Well, in a sense, yes, but of course there’s more to it than that. There are multiple factors to take into account when roasting those little green beans.
At Voyager, we have two Genio roasters, the first of their kind in the UK. We heat a rotating drum with the beans inside, a little like a washing machine drum. The Genio roasters are equipped with a Thermal Management System, which is a fancy name for the twiddly knobs that apply the heat to the drum, as well as the airflow flowing over the beans from an external fan.
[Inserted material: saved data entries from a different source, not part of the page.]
(** C34. kprintf expands a format string into exactly its pieces, in order and
    whatever follows the terminator: every conversion takes its own argument,
    %d prints sign and magnitude for every long (LONG_MIN too), %u and %d print
    without leading zeros, %x and %p print 0x and upper-case digits, %s prints
    the string or "(null)", a newline is sent as CR LF; what is sent is appended
    to the output and to what the hook has seen. *)
Theorem kprintf_expands (ps : list piece) (rest : list Z) (more : list varg) (u : uart) :
  Forall piece_ok ps ->
  kprintf ((ps ≫= piece_fmt) ++ 0 :: rest) ((ps ≫= piece_arg) ++ more) u = Ret (emit (ps ≫= piece_out) u)
  /\ tx (emit (ps ≫= piece_out) u) = tx u ++ (ps ≫= piece_out).
Proof.
  intros Hps. split; [by apply kprintf_run|apply emit_tx].
Qed.

(** What uart_puthex sends is read back by k_hextoul as the same value, for
    every 64-bit value. *)
Theorem puthex_hextoul (v : Z) (u : uart) : 0 <= v <= ULONG_MAX ->
  exists s, tx (uart_puthex v u) = tx u ++ s /\ k_hextoul (s ++ [0]) = Ret v.
Proof.
  intros Hv. exists (hex64 v). rewrite uart_puthex_spec, emit_tx by done. split; [done|].
  unfold k_hextoul, hex64.
  change (([48; 120] ++ rev (hexdigits 16 v)) ++ [0]) with (48 :: 120 :: (rev (hexdigits 16 v) ++ [0])).
  assert (forall s, aget (48 :: 120 :: s) 0 = Ret 48 /\ aget (48 :: 120 :: s) 1 = Ret 120) as Hg by done.
  rewrite (proj1 (Hg _)), bind_Ret. cbn [Z.eqb Pos.eqb]. rewrite (proj2 (Hg _)), bind_Ret. cbn [Z.eqb Pos.eqb orb].
  assert (forall s, ptr_add (48 :: 120 :: s) 2 = Ret s) as ->.
  { intros s. unfold ptr_add. rewrite bool_decide_true by (simpl; lia). done. }
  rewrite bind_Ret, hextoul_digits; [done|done| |lia]. change (16 ^ Z.of_nat 16) with (ULONG_MAX + 1). lia.
Qed.
Lemma user_rooms : has_room 0x80300 (Some (lit "user")) (kern booted) && has_room 0x80300 (Some (lit "user")) (kern one_user)
  && match task_at (kern two_users) 1, task_at (kern two_users) 2 with
     | Some t, Some v => negb (t_proc t =? 0) && negb (t_el1_stack v =? 0) | _, _ => false end = true.
Proof. vm_compute. reflexivity. Qed.

Lemma user_name_ok : name_ok (Some (lit "user")).
Proof. unfold name_ok, terminated, lit. set_solver. Qed.

Lemma spawn_step fn (u : usys heap) :
  user_ok u [] -> create_room 0x80300 (Some (lit "user")) (kern u) ->
  user_step 0x80300 0x80400 u (spawn_user fn u) /\ user_ok (spawn_user fn u) [].
Proof.
  intros Hok Hr. destruct (user_create_ok 0x80300 fn _ 0 u [] Hok user_name_ok Hr) as (r & u' & E & Hok' & _).
  unfold spawn_user. rewrite E. split; [|done]. eapply us_create; [apply user_name_ok|exact Hr|exact E].
Qed.

Lemma two_users_run : exists s, task_init (kern user_boot) = Ret s
  /\ rtc (user_step 0x80300 0x80400) (set_kern user_boot s) two_users.
Proof.
  destruct (init_ok (kern user_boot) [] user_boot_owns eq_refl) as (s & E & _).
  exists s. split; [exact E|]. pose proof (init_user_ok user_boot s [] user_boot_owns eq_refl eq_refl E) as H0.
  assert (set_kern user_boot s = booted) as Eb by (unfold booted; by rewrite E). rewrite Eb in *.
  pose proof user_rooms as Hr. apply andb_true_iff in Hr as [Hr _]. apply andb_true_iff in Hr as [H1 H2].
  destruct (spawn_step 0x5000 booted H0 (has_room_ok _ _ _ H1)) as [S1 Ok1].
  destruct (spawn_step 0x6000 one_user Ok1 (has_room_ok _ _ _ H2)) as [S2 _].
  eapply rtc_l; [exact S1|]. eapply rtc_l; [exact S2|]. apply rtc_refl.
Qed.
Then there are the beans, no two types of coffee bean are the same! A naturally processed, Heirloom variety from Ethiopia will need a completely different set of circumstances, or what we call a ‘roast profile’, to a washed processed, Caturra from Colombia.
A green coffee bean – believe it or not – doesn’t smell or taste anything like coffee until it’s roasted. It’s down to the skills of our roasters to coax the hidden flavours from their waxy green shells.
A tweak of the heat here and a turn of the airflow there, trialled and tasted (the best bit 😉) over a few roasts and bingo! We’ve hit the jackpot, and we save the perfect set of controls as our ‘roast profile’.
We then use this as a guide for our future roasts, enabling us to recreate the best tasting coffee for our customers again and again.